CSRF vs SSRF: What's the Difference?
CSRF and SSRF sound almost identical and both involve a "forged request," which is why they are so often confused. The difference is who is tricked into making the request. In CSRF (Cross-Site Request Forgery) the attacker abuses the victim's browser to act on the user's behalf. In SSRF (Server-Side Request Forgery) the attacker abuses the server to act on the attacker's behalf. One points outward through a user; the other points inward through your backend.
What is CSRF?
Cross-Site Request Forgery tricks a logged-in user's browser into sending a state-changing request they never intended — transferring money, changing an email, deleting a resource. It works because browsers automatically attach the victim's session cookies to any request to a site, so a hidden form or image on an attacker's page can fire an authenticated action. CSRF abuses the trust a website places in the user's browser.
What is SSRF?
Server-Side Request Forgery tricks your server into making an HTTP request to a destination the attacker controls. If a feature fetches a URL the user supplies — a webhook, an image importer, a PDF renderer — and does not validate it, the attacker can point it at internal services or the cloud metadata endpoint (169.254.169.254) to steal credentials. SSRF abuses the trust and network position of the server.
CSRF vs SSRF at a glance
| CSRF | SSRF | |
|---|---|---|
| Who makes the forged request | The victim's browser | The vulnerable server |
| Trust abused | Site's trust in the user's browser (cookies) | Server's trust and internal network access |
| Typical target | A state-changing action in the app | Internal services, cloud metadata, other hosts |
| Who benefits | Action runs as the victim | Request runs as the server, for the attacker |
| Main defence | Anti-CSRF tokens, SameSite cookies, Origin checks | Allowlist destinations, block internal IP ranges |
Why they get confused
Both are "request forgery" and both exploit an application making a request it should not. But the direction is opposite: CSRF sends a request from the user into your app, riding their session; SSRF sends a request from your app out to somewhere else, riding your server's access. Get the direction right and the two are easy to tell apart.

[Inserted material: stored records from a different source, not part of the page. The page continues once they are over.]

Lemma fetch_step_ok ctx table token_ids seq_len b st :
  fetch_pre ctx table token_ids seq_len -> 0 <= b < seq_blocks ctx seq_len ->
  b < len table -> fetch_inv ctx table token_ids seq_len b st ->
  exists c, fetch_step ctx token_ids seq_len b st = Some c /\
    match c with
    | Continue st' => fetch_inv ctx table token_ids seq_len (b + 1) st' /\ (ig_wf ctx = None -> b + 1 < 64 * (b / 64 + 1))
    | Break _ => False
    | Return rc => rc = -1 /\ ig_wf ctx = None
    end.
Proof.
  intros [Htpb Hseq Hu32 Htab] Hb Hcov [Hmem (Hnum & Hfl & Hid & Hcur) Hsub Hlen Hlog].
  pose proof (Z.mod_pos_bound b 64 ltac:(lia)) as Hm. pose proof (Z.div_mod b 64 ltac:(lia)) as Hdm.
  unfold fetch_step, seq_blocks in *. set (tpb := tokens_per_block (ig_model ctx)) in *.
  assert ((b + 1) * tpb <= seq_len + tpb - 1) as Hbt.
  { pose proof (Z.mul_div_le (seq_len + tpb - 1) tpb ltac:(lia)). nia. }
  assert (b < seq_len) as Hbs by nia.
  rewrite (wrap_small 32 (b + 1)) by (unfold fits; lia).
  rewrite (wrap_small 32 ((b + 1) * tpb)) by (unfold fits; nia).
  replace (if seq_len <? (b + 1) * tpb then seq_len else (b + 1) * tpb)
    with (Z.min ((b + 1) * tpb) seq_len) by (case_cond; lia).
  rewrite arr_slice_in by nia. cbn [mbind option_bind]. rewrite Htab. cbn [mbind option_bind].
  rewrite arr_get_total by lia. cbn [mbind option_bind].
  rewrite arr_set_in by lia. cbn [mbind option_bind num_blocks]. rewrite drop_0, Hnum.
  change (BlockDesc _ _ _ _ _) with (block_desc ctx table token_ids seq_len b).
  rewrite (wrap_small 32 (b mod 64 + 1)) by (unfold fits; lia).
  set (bs := <[_ := _]> (blocks (fs_wf st))).
  assert (len bs = 64) as Hbl by (unfold bs; by rewrite length_insert).
  assert (fetches ctx table token_ids seq_len (64 * (b / 64)) (b mod 64 + 1)
    (Wavefront (b mod 64 + 1) (wf_flags (fs_wf st)) (sequence_id (fs_wf st)) bs)) as Hnew.
  { split; [done|]. split; [done|]. split; [done|]. cbn [blocks]. unfold bs.
    replace (Z.to_nat (b mod 64 + 1)) with (S (Z.to_nat (b mod 64))) by lia.
    rewrite take_filled by lia. rewrite Hcur, seqZ_app, fmap_app by lia. cbn [seqZ].
    rewrite <- Hdm. done. }
  unfold KLLM_WAVEFRONT_MAX_BLOCKS. destruct (Z.leb_spec 64 (b mod 64 + 1)).
  - destruct (ig_wf ctx) as [w|] eqn:Hw.
    2:{ eexists. split; [done|]. done. }
    rewrite submit_some by (simpl; lia). cbn [Z.ltb Z.compare].
    eexists. split; [done|]. split; [|done]. rewrite (wrap_small 32) by (unfold fits; lia).
    assert ((b + 1) / 64 = b / 64 + 1) as Hd by (Z.to_euclidean_division_equations; lia).
    assert ((b + 1) mod 64 = 0) as Hz by (Z.to_euclidean_division_equations; lia).
    split; cbn [fs_wf fs_submitted fs_log blocks]; rewrite ?Hd, ?Hz; [done| |lia| |].
    + split; [done|]. by split_and!.
    + rewrite length_app. simpl. lia.
    + intros k wf. rewrite lookup_app_Some. intros [Hk|[Hge Hk]]; [by apply Hlog|].
      destruct (k - length (fs_log st))%nat eqn:Ek; simplify_eq/=.
      replace (64 * Z.of_nat k) with (64 * (b / 64)) by lia.
      assert (b mod 64 + 1 = 64) as H64 by lia. rewrite H64 in *. exact Hnew.
  - assert ((b + 1) / 64 = b / 64) as Hd by (Z.to_euclidean_division_equations; lia).
    assert ((b + 1) mod 64 = b mod 64 + 1) as Hz by (Z.to_euclidean_division_equations; lia).
    eexists. split; [done|]. split; [|lia]. split; cbn [fs_wf fs_submitted fs_log blocks]; rewrite ?Hd, ?Hz; done.
Qed.
(** A pointer to BF16 elements that are only read. *)
Definition tensor : Type := Z -> option Z.

(** ** Operations *)

(** [cpuid leaf subleaf] is EAX, EBX, ECX, EDX; [g] the global before. *)
Definition kllm_ace_probe (cpuid : Z -> Z -> Z * Z * Z * Z) (g : kllm_isa_level)
    : kllm_isa_level :=
  let '(eax, _, _, _) := cpuid 7 1 in
  let g := if negb (Z.land eax (Z.shiftl 1 5) =? 0) then ISA_AVX512_BF16 else g in
  let '(_, _, _, edx) := cpuid 7 0 in
  if negb (Z.land edx (Z.shiftl 1 22) =? 0) then ISA_AMX_BF16 else g.

Definition bf16_to_f32 (val : Z) : spec_float := f32_of_bits (u32 (Z.shiftl val 16)).

(** The rounding on the bits of the float. *)
Definition bf16_round (bits : Z) : Z :=
  let bits := u32 (bits + (0x7FFF + Z.land (Z.shiftr bits 16) 1)) in
  u16 (Z.shiftr bits 16).

Definition f32_to_bf16 `{Libm} (val : spec_float) : Z := bf16_round (bits_of_f32 nan_bits val).

(** ** Arithmetic

    The kernels are programs over a type of numbers: [float] in the code, with
    [f32_arith] and [f32_fns].  The conversions to and from BF16 belong to it. *)

Class Arith (F : Type) : Type := {
  a_zero : F;
  a_neg_inf : F;
  a_add : F -> F -> F;
  a_sub : F -> F -> F;
  a_mul : F -> F -> F;
  a_div : F -> F -> F;
  a_gt : F -> F -> bool;
  a_of_bf16 : Z -> F;
}.

Class ArithFns (F : Type) : Type := {
  a_exp : F -> F;
  a_to_bf16 : F -> Z;
}.

#[export] Instance f32_arith : Arith spec_float := {|
  a_zero := f32_zero; a_neg_inf := f32_neg_infinity; a_add := f32_add; a_sub := f32_sub;
  a_mul := f32_mul; a_div := f32_div; a_gt := float_gt; a_of_bf16 := bf16_to_f32;
|}.

#[export] Instance f32_fns `{Libm} : ArithFns spec_float :=
  {| a_exp := expf; a_to_bf16 := f32_to_bf16 |}.

(** [acc += x * y] *)
Definition mac {F : Type} `{Arith F} (acc x y : F) : F := a_add acc (a_mul x y).

(** [(a * num_heads + h) * head_dim] *)
Definition vec_offset {F : Type} (p : kllm_attention_params F) (a h : Z) : Z :=
  u32 (u32 (u32 (a * at_num_heads p) + h) * at_head_dim p).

How to defend against each
- CSRF: issue an unpredictable anti-CSRF token on state-changing requests, set cookies to
SameSite=LaxorStrict, and verify theOrigin/Refererheader. Full detail in the CSRF guide. - SSRF: validate and allowlist the destinations your server may fetch, block requests to private and link-local ranges, and disable unused URL schemes. Full detail in the SSRF guide.
Related guides
Read the dedicated deep-dives on CSRF and SSRF, and scan your own app for these and other issues with the free website vulnerability scanner.
Frequently asked questions
Is SSRF more dangerous than CSRF?
Often, yes. SSRF can reach internal systems and cloud metadata to steal credentials, potentially leading to full compromise, while CSRF is limited to actions the victim user could already perform. Both are serious and appear in the OWASP Top 10.
Can the same endpoint be vulnerable to both?
They target different layers, so a single flaw is usually one or the other. An app can of course have separate CSRF and SSRF vulnerabilities in different features.
What is the simplest way to remember the difference?
CSRF = the client (browser) is tricked into sending a request. SSRF = the server is tricked into sending a request. Match the first letter to who makes the call.